** DATA RECORDS follows **

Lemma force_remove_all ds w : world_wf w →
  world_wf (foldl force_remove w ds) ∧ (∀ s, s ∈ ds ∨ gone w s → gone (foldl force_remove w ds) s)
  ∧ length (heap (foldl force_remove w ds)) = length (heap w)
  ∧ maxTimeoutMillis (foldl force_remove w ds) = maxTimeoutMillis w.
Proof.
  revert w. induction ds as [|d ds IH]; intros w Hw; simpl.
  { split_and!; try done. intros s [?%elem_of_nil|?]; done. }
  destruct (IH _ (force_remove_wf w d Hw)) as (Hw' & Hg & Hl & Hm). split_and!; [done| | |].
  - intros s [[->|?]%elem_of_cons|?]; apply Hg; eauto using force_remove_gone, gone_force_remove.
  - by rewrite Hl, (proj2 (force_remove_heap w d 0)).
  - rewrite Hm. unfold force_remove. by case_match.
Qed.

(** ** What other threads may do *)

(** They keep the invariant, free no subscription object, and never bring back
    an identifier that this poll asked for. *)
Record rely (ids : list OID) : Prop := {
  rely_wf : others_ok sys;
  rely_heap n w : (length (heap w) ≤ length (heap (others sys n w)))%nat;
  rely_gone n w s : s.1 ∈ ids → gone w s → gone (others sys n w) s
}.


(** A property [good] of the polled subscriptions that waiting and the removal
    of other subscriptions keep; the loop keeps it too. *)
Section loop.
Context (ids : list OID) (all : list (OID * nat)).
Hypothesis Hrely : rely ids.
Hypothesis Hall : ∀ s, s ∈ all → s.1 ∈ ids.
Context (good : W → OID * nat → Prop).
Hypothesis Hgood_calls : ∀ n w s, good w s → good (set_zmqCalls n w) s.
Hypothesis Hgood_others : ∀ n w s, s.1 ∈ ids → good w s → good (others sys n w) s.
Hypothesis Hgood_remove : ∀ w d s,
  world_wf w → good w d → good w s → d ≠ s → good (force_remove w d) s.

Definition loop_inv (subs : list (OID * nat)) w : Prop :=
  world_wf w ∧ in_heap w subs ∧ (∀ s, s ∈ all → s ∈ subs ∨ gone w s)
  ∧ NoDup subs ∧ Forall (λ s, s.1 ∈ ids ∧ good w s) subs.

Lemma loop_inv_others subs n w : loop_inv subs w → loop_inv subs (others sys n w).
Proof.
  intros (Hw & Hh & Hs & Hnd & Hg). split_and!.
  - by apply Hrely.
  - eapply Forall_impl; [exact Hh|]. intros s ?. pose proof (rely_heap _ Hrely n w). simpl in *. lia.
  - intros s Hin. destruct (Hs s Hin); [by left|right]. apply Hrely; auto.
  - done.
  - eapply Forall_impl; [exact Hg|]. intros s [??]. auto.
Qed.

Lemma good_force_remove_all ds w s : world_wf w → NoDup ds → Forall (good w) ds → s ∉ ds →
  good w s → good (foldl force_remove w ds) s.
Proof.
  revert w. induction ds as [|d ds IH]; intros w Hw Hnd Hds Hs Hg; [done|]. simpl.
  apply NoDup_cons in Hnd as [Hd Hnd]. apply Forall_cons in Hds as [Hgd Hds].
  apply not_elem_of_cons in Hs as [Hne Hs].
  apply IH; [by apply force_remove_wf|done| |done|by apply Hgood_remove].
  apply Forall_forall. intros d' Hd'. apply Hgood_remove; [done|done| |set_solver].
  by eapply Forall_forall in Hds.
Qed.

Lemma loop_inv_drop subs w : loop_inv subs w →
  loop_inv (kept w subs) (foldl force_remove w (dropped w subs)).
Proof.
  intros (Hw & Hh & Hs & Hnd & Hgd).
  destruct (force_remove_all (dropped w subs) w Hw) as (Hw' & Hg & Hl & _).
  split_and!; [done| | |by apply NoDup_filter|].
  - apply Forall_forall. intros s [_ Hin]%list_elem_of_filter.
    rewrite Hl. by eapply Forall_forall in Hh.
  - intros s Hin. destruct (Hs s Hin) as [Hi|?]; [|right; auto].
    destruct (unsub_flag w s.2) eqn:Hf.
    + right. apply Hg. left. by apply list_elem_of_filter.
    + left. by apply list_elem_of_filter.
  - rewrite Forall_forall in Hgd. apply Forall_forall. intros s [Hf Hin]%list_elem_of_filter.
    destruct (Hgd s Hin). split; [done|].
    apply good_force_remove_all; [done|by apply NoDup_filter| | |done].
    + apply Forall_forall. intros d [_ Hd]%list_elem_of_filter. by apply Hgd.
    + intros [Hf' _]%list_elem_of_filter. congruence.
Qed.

** End of DATA RECORDS **

What is needed is an exact repetition of the lines from the first line of the records through the line containing "- by rewrite", both ends included, and nothing more.

RESPONSE TO THE EXERCISE:
Lemma force_remove_all ds w : world_wf w →
  world_wf (foldl force_remove w ds) ∧ (∀ s, s ∈ ds ∨ gone w s → gone (foldl force_remove w ds) s)
  ∧ length (heap (foldl force_remove w ds)) = length (heap w)
  ∧ maxTimeoutMillis (foldl force_remove w ds) = maxTimeoutMillis w.
Proof.
  revert w. induction ds as [|d ds IH]; intros w Hw; simpl.
  { split_and!; try done. intros s [?%elem_of_nil|?]; done. }
  destruct (IH _ (force_remove_wf w d Hw)) as (Hw' & Hg & Hl & Hm). split_and!; [done| | |].
  - intros s [[->|?]%elem_of_cons|?]; apply Hg; eauto using force_remove_gone, gone_force_remove.
  - by rewrite Hl, (proj2 (force_remove_heap w d 0)).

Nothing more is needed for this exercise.